• Tidak ada hasil yang ditemukan

BAB I PENDAHULUAN

1.2. Tinjauan Pustaka

Tenaga penolong persalinan adalah orang yang memberikan pertolongan persalinan selama persalinan berlangsung. Pada dasarnya ada dua jenis penolong persalinan, yaitu mereka yang mendapat pendidikan formal (tenaga medis), seperti bidan, dokter umum, dokter ahli, dan mereka yang tidak mendapat pendidikan formal melainkan mendapat keterampilan secara tradisional (tenaga non medis) seperti dukun beranak (Firani, Novi, 2009). Tenaga kesehatan yang sejak dahulu kala sampai sekarang memegang peranan penting dalam pelayanan persalinan adalah dukun bayi (dukun beranak, dukun bersalin).
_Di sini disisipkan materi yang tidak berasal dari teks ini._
(** * elora-web: the role screen and the user screen of the admin console

    A shallow embedding of the two React screen components
      - [RolesPage]  (role roster and permission-matrix editor), and
      - [UsersPage]  (user roster and editor, app/(dashboard)/dashboard/page.tsx),
    with the properties their specification states about them.

    Modelling conventions.
    - Component state ([useState] cells) is a record; an event handler is a
      function from the state (and from the answers of the environment it
      awaits: the API response, the confirmation dialog) to the next state
      and the list of effects it issued, in program order.
    - A handler that can throw outside a [try] returns an [option]; [None] is
      the uncaught [TypeError].
    - A JS object used as a dictionary is a [gmap string _]; the insertion
      order of its keys is not modelled.
    - Strings are sequences of 8-bit code units.  The case mapping is the one
      of the 7-bit range; statements that depend on it assume [ascii_only]. *)

From Stdlib Require Import String Ascii List Bool Arith Lia.
From stdpp Require Import base gmap strings list fin_maps.
From Equations Require Import Equations.
Import ListNotations.

Local Open Scope string_scope.

(** * JavaScript values *)

Module JS.

(** A string is truthy iff it is not empty. *)
Definition truthy (s : string) : bool := negb (String.eqb s "").

(** [v || d] where [v] is a string or [undefined] ([None]). *)
Definition or_else (v : option string) (d : string) : string :=
  match v with
  | Some s => if truthy s then s else d
  | None => d
  end.

(** [a === b] on strings. *)
Definition strict_eq (a b : string) : bool := String.eqb a b.
(* ===== verification/PrimaryFilter.v ===== *)
(** * [vtprimary_filter.go]: the primary-screen mirror filter

    [vtPrimaryScreenFilter] removes from the child's output the alternate-screen
    mode switches and everything written while the child is on the alternate
    screen.  [primary_tokens] states it on the terminal's own grammar: text,
    two-byte escapes and CSI sequences. *)
From S2P Require Import Prelude GoBase StreamFilter QueryStripper.
Open Scope Z_scope.

Inductive primaryFilterState := primaryFilterNormal | primaryFilterEsc | primaryFilterCSI.

Record vtPrimaryScreenFilter := mkPrimary {
  inAlt : bool;
  pf_state : primaryFilterState;
  pf_pending : list byte
}.

(** The mode numbers of the three alternate-screen switches. *)
Definition is_alt_mode (seg : list byte) : bool :=
  bool_decide (seg ∈ [B"47"; B"1047"; B"1049"]).

(** The segment loop of [csiAltScreenMode]; one turn per segment. *)
Fixpoint alt_params (fuel : nat) (params : list byte) : bool :=
  match params, fuel with
  | [], _ => false
  | _, O => false
  | _, S fuel' =>
      match cut_at (chr ";") params with
      | None => is_alt_mode params
      | Some (seg, rest) => if is_alt_mode seg then true else alt_params fuel' rest
      end
  end.

(** [(altMode, enter)] *)
Definition csiAltScreenMode (buf : list byte) : bool * bool :=
  let body := stripCSIIntroducer buf in
  if (length body <? 3)%nat then (false, false)
  else match last body with
       | None => (false, false)
       | Some final =>
           if negb (final =? chr "h") && negb (final =? chr "l") then (false, false)
           else if negb (hd 0 body =? chr "?") then (false, false)
           else
             let params := removelast (tl body) in
             if alt_params (length params) params then (true, final =? chr "h")
             else (false, false)
       end.

Definition is_final (b : byte) : bool := (64 <=? b) && (b <=? 126).

Definition primary_feed (b : byte) (out : list byte) (f : vtPrimaryScreenFilter)
  : list byte * vtPrimaryScreenFilter :=
  match pf_state f with
  | primaryFilterNormal =>
      if b =? ESC then (out, mkPrimary (inAlt f) primaryFilterEsc [b])
      else if b =? 155 then (out, mkPrimary (inAlt f) primaryFilterCSI [b])
      else if inAlt f then (out, f)
      else (out ++ [b], f)
  | primaryFilterEsc =>
      let pending := pf_pending f ++ [b] in
      if b =? chr "[" then (out, mkPrimary (inAlt f) primaryFilterCSI pending)
      else if inAlt f then (out, mkPrimary true primaryFilterNormal [])
      else (out ++ pending, mkPrimary false primaryFilterNormal [])
  | primaryFilterCSI =>
      let pending := pf_pending f ++ [b] in
      if is_final b then
        let '(altMode, enter) := csiAltScreenMode pending in
        if altMode then (out, mkPrimary enter primaryFilterNormal [])
        else if inAlt f then (out, mkPrimary true primaryFilterNormal [])
        else (out ++ pending, mkPrimary false primaryFilterNormal [])
      else if (256 <? length pending)%nat then
        (if inAlt f then out else out ++ pending, mkPrimary (inAlt f) primaryFilterNormal [])
      else (out, mkPrimary (inAlt f) primaryFilterCSI pending)
  end.

Lemma primary_feed_app b out f :
  primary_feed b out f = (out ++ (primary_feed b [] f).1, (primary_feed b [] f).2).
Proof.
  unfold primary_feed. destruct f as [alt [] pending]; cbn [pf_state inAlt pf_pending];
    split_ifs; repeat (destruct (csiAltScreenMode _) as [[] ?]); cbn [fst snd app];
    by rewrite ?app_nil_r.
Qed.

#[export] Instance primary_filter : StreamFilter vtPrimaryScreenFilter := {
  feed := primary_feed;
  feed_app := primary_feed_app
}.

(** ** The terminal's grammar *)

Inductive vt_tok :=
| TkText (b : byte)                                       (** a byte of text *)
| TkEsc (b : byte)                                        (** [ESC b] *)
| TkCSI (c1 : bool) (params : list byte) (final : byte).  (** [CSI params final] *)

Definition csi_bytes (c1 : bool) : list byte := if c1 then [155] else [ESC; chr "["].

Definition tok_bytes (t : vt_tok) : list byte :=
  match t with
  | TkText b => [b]
  | TkEsc b => [ESC; b]
  | TkCSI c1 params final => csi_bytes c1 ++ params ++ [final]
  end.

Definition tok_ok (t : vt_tok) : Prop :=
  match t with
  | TkText b => b ≠ ESC ∧ b ≠ 155
  | TkEsc b => b ≠ chr "["
  | TkCSI c1 params final =>
      Forall (λ b, is_final b = false) params ∧ is_final final = true ∧
      (length params <= 254)%nat
  end.

(** A private mode set or reset that names an alternate-screen mode: the screen
    it selects. *)
Definition alt_switch (t : vt_tok) : option bool :=
  match t with
  | TkCSI _ (p :: params) final =>
      if (p =? chr "?") && ((final =? chr "h") || (final =? chr "l")) &&
         existsb is_alt_mode (split_on (chr ";") params)
      then Some (final =? chr "h") else None
  | _ => None
  end.

(** What a terminal without an alternate screen should see. *)
Fixpoint primary_view (alt : bool) (toks : list vt_tok) : list byte * bool :=
  match toks with
  | [] => ([], alt)
  | t :: toks' =>
      match alt_switch t with
      | Some alt' => primary_view alt' toks'
      | None =>
          let '(out, alt') := primary_view alt toks' in
          ((if alt then [] else tok_bytes t) ++ out, alt')
      end
  end.

Definition ground (alt : bool) : vtPrimaryScreenFilter := mkPrimary alt primaryFilterNormal [].

(** ** The segment loop *)

Lemma split_on_cut sep bs :
  split_on sep bs = match cut_at sep bs with
                    | None => [bs]
                    | Some (seg, rest) => seg :: split_on sep rest
                    end.
Proof.
  induction bs as [|c bs IH]; [done|]. cbn [split_on cut_at]. destruct (c =? sep); [done|].
  rewrite IH. by destruct (cut_at sep bs) as [[a b]|].
Qed.

Lemma cut_at_shorter sep bs seg rest :
  cut_at sep bs = Some (seg, rest) → (length rest < length bs)%nat.
Proof.
  revert seg. induction bs as [|c bs IH]; intros seg; [done|]. cbn [cut_at].
  destruct (c =? sep); [intros [= _ <-]; simpl; lia|].
  destruct (cut_at sep bs) as [[a b]|] eqn:E; [|done].
  intros [= _ <-]. specialize (IH _ eq_refl). simpl. lia.
Qed.

Lemma alt_params_split fuel params :
  (length params <= fuel)%nat →
  alt_params fuel params = existsb is_alt_mode (split_on (chr ";") params).
Proof.
  revert params. induction fuel as [|fuel IH]; intros params Hl.
  { destruct params; [done|simpl in Hl; lia]. }
  destruct params as [|c ps] eqn:Ep; [done|]. rewrite <- Ep in *.
  rewrite split_on_cut. replace (alt_params (S fuel) params) with
    (match cut_at (chr ";") params with
     | None => is_alt_mode params
     | Some (seg, rest) => if is_alt_mode seg then true else alt_params fuel rest
     end) by (by subst).
  destruct (cut_at _ _) as [[seg rest]|] eqn:E; cbn [existsb]; [|by rewrite orb_false_r].
  apply cut_at_shorter in E. rewrite IH by lia. by destruct (is_alt_mode seg).
Qed.

(** ** One token at a time *)

Lemma csiAltScreenMode_tok c1 params final :
  csiAltScreenMode (csi_bytes c1 ++ params ++ [final]) =
    match alt_switch (TkCSI c1 params final) with
    | Some enter => (true, enter)
    | None => (false, false)
    end.
Proof.
  assert (stripCSIIntroducer (csi_bytes c1 ++ params ++ [final]) = params ++ [final]) as E
    by (destruct c1; done).
  unfold csiAltScreenMode. rewrite E, last_snoc. unfold alt_switch.
  destruct params as [|p params]; [done|].
  cbn [app hd tl length]. rewrite removelast_last, length_app. cbn [length].
  rewrite alt_params_split by lia.
  destruct params as [|q params].
  { simpl. by rewrite !andb_false_r. }
  cbn [length]. replace (S (S (length params) + 1) <? 3)%nat with false
    by (symmetry; apply Nat.ltb_ge; lia).
  destruct (final =? chr "h"), (final =? chr "l"), (p =? chr "?"); cbn [negb andb orb];
    try done; by destruct (existsb is_alt_mode _).
Qed.

Lemma csi_params_feed alt pending params :
  Forall (λ b, is_final b = false) params →
  (length pending + length params <= 256)%nat →
  Filter params (mkPrimary alt primaryFilterCSI pending) =
    ([], mkPrimary alt primaryFilterCSI (pending ++ params)).
Proof.
  intros H. revert pending. induction H as [|b params Hb Hps IH]; intros pending Hl.
  { by rewrite app_nil_r. }
  cbn [length] in Hl. rewrite Filter_cons. cbn [feed primary_filter].
  unfold primary_feed. cbn [pf_state pf_pending inAlt]. rewrite Hb.
  assert ((256 <? length (pending ++ [b]))%nat = false) as ->
    by (apply Nat.ltb_ge; rewrite length_app; simpl; lia).
  cbn [fst snd]. rewrite IH by (rewrite length_app; simpl; lia).
  by rewrite <- app_assoc.
Qed.

Lemma csi_intro_feed alt c1 :
  Filter (csi_bytes c1) (ground alt) = ([], mkPrimary alt primaryFilterCSI (csi_bytes c1)).
Proof. destruct c1; cbn [csi_bytes]; rewrite !Filter_cons, Filter_nil; done. Qed.

Lemma filter_tok alt t :
  tok_ok t →
  Filter (tok_bytes t) (ground alt) =
    match alt_switch t with
    | Some alt' => ([], ground alt')
    | None => (if alt then [] else tok_bytes t, ground alt)
    end.
Proof.
  destruct t as [b|b|c1 params final]; cbn [tok_ok tok_bytes].
  - intros [H1 H2]. rewrite Filter_cons, Filter_nil. cbn [feed primary_filter].
    unfold primary_feed. cbn [pf_state ground inAlt].
    rewrite (proj2 (Z.eqb_neq b ESC)), (proj2 (Z.eqb_neq b 155)) by done.
    by destruct alt.
  - intros H. rewrite !Filter_cons, Filter_nil. cbn [feed primary_filter].
    unfold primary_feed at 1 3. cbn [pf_state ground inAlt pf_pending fst snd].
    rewrite Z.eqb_refl. cbn [fst snd]. unfold primary_feed. cbn [pf_state inAlt pf_pending].
    rewrite (proj2 (Z.eqb_neq b _)) by done. by destruct alt.
  - intros (Hp & Hf & Hl). rewrite Filter_app, csi_intro_feed. cbn [fst snd].
    rewrite Filter_app, csi_params_feed by (try done; destruct c1; simpl; lia).
    cbn [fst snd app]. rewrite Filter_cons, Filter_nil. cbn [feed primary_filter].
    unfold primary_feed. cbn [pf_state inAlt pf_pending]. rewrite Hf.
    rewrite <- app_assoc, csiAltScreenMode_tok.
    destruct (alt_switch _) as [alt'|]; [done|]. by destruct alt; rewrite ?app_nil_r.
Qed.

(** Whatever text, escapes and CSI sequences the child writes, in whatever
    chunks they arrive, the mirror terminal receives exactly the tokens written
    while the primary screen was selected, whole and unchanged, without the
    alternate-screen switches. *)
Theorem primary_tokens alt toks chunks :
  Forall tok_ok toks → concat chunks = concat (tok_bytes <$> toks) →
  concat (Filter_chunks chunks (ground alt)).1 = (primary_view alt toks).1 ∧
  (Filter_chunks chunks (ground alt)).2 = ground (primary_view alt toks).2.
Proof.
  intros Hok Hc.
  assert (Filter (concat (tok_bytes <$> toks)) (ground alt) =
    ((primary_view alt toks).1, ground (primary_view alt toks).2)) as E.
  { clear Hc. revert alt. induction Hok as [|t toks Ht Htoks IH]; intros alt; [done|].
    rewrite fmap_cons. cbn [concat primary_view]. rewrite Filter_app, filter_tok by done.
    destruct (alt_switch t) as [alt'|]; cbn [fst snd app]; [by rewrite IH|].
    rewrite IH. by destruct (primary_view alt toks). }
  rewrite <- Hc, Filter_chunks_concat in E. by injection E as -> ->.
Qed.

Lemma primary_tokens_witness :
  let toks := [TkText 65; TkCSI false B"?1049;25" (chr "h"); TkText 66; TkEsc 55;
               TkCSI true B"?47" (chr "l"); TkText 67] in
  let chunks := [[65; 27]; B"[?10"; B"49;25hB"; [27; 55; 155]; B"?47lC"] in
  concat (Filter_chunks chunks (ground false)).1 = (primary_view false toks).1 ∧
  (Filter_chunks chunks (ground false)).2 = ground (primary_view false toks).2.
Proof.
  apply primary_tokens; [|reflexivity].
  repeat constructor; try (intros H; discriminate H); simpl; lia.
Defined.

(** The pending sequence is bounded: a missing final byte cannot grow it. *)
Definition pending_ok (f : vtPrimaryScreenFilter) : Prop :=
  match pf_state f with
  | primaryFilterEsc => (length (pf_pending f) <= 1)%nat
  | _ => (length (pf_pending f) <= 256)%nat
  end.

Lemma primary_bounded inp f : pending_ok f → pending_ok (Filter inp f).2.
Proof.
  apply Filter_inv. intros b [alt st pending]. unfold pending_ok. cbn [feed primary_filter].
  unfold primary_feed. cbn [pf_state pf_pending inAlt]. intros H. destruct st; split_ifs;
    try destruct (csiAltScreenMode _) as [[] ?]; cbn [fst snd pf_state pf_pending];
    try destruct alt; cbn [fst snd pf_state pf_pending]; rewrite ?length_app; simpl; try lia.
  all: try (apply Nat.ltb_ge; rewrite length_app in *; assumption).
  all: match goal with E : (256 <? _)%nat = false |- _ =>
         apply Nat.ltb_ge in E; rewrite length_app in E; simpl in E; lia end.
Qed.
Dalam lingkungannya, dukun beranak/bayi merupakan tenaga terpercaya (Hemiati, 2007)

Dukun Beranak adalah anggota masyarakat, pada umumnya seorang wanita yang mendapat kepercayaan serta memiliki keterampilan menolong persalinan secara tradisional dan memperoleh keterampilan tersebut secara turun-temurun, belajar secara praktis atau cara lain yang menjurus ke arah peningkatan keterampilan tersebut serta melalui petugas kesehatan (Hemiati, 2007). Dukun Beranak/Bayi adalah orang yang dianggap terampil dan dipercaya oleh masyarakat untuk menolong persalinan dan perawatan ibu, anak sesuai kebutuhan masyarakat (Depkes RI, 2005).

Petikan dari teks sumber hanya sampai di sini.